> _Problem to work on_
Pick out every line in the data below that holds "AITool".

> _Dataset_
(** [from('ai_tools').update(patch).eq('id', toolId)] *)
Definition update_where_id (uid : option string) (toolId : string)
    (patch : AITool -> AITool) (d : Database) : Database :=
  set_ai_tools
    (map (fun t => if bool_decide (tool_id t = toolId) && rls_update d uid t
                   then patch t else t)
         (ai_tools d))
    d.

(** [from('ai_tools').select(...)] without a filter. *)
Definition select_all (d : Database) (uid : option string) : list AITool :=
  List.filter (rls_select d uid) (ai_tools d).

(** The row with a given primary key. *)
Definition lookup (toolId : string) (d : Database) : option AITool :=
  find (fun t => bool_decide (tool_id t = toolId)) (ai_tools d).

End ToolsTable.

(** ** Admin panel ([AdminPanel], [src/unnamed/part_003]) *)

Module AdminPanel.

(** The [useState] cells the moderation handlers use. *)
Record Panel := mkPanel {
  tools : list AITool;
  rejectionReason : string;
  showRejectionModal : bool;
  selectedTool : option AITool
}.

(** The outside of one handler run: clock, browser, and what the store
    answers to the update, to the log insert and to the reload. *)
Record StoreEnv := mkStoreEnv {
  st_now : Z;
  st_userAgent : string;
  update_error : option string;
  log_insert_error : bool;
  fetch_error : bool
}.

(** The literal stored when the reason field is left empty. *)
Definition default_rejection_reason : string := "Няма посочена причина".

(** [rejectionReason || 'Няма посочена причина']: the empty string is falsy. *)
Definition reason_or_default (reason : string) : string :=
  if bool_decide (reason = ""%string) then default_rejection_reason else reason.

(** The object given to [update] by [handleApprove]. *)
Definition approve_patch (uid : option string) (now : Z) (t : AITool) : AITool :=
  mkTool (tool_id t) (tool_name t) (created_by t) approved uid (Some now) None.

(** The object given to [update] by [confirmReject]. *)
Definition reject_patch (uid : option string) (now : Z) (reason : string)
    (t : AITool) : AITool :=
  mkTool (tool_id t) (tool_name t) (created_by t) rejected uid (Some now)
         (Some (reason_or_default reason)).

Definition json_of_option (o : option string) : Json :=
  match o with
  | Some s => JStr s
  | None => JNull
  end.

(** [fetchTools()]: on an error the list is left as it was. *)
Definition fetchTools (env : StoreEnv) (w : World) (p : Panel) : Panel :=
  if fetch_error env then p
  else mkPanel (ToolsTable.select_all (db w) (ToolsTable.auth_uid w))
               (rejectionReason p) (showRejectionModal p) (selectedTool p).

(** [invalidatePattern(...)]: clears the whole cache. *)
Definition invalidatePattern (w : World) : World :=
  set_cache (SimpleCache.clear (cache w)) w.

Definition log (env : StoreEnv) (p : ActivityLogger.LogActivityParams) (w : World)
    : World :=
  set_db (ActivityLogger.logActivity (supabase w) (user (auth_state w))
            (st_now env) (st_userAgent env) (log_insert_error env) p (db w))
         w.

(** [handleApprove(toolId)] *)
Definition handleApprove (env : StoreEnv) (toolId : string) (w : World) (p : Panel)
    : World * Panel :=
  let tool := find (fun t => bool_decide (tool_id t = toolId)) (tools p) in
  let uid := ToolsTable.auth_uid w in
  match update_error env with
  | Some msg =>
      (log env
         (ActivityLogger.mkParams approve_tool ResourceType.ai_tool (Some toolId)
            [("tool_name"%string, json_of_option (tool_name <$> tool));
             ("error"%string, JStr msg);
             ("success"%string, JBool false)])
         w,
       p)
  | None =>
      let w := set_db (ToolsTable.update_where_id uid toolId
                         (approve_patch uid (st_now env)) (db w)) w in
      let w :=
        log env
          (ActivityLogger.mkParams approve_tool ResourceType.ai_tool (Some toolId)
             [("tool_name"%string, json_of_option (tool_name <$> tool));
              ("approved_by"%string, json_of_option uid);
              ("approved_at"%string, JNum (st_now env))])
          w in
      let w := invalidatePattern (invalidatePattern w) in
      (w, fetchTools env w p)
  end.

> _Task result_
    (patch : AITool -> AITool) (d : Database) : Database :=
Definition select_all (d : Database) (uid : option string) : list AITool :=
Definition lookup (toolId : string) (d : Database) : option AITool :=
  tools : list AITool;
  selectedTool : option AITool
Definition approve_patch (uid : option string) (now : Z) (t : AITool) : AITool :=
    (t : AITool) : AITool :=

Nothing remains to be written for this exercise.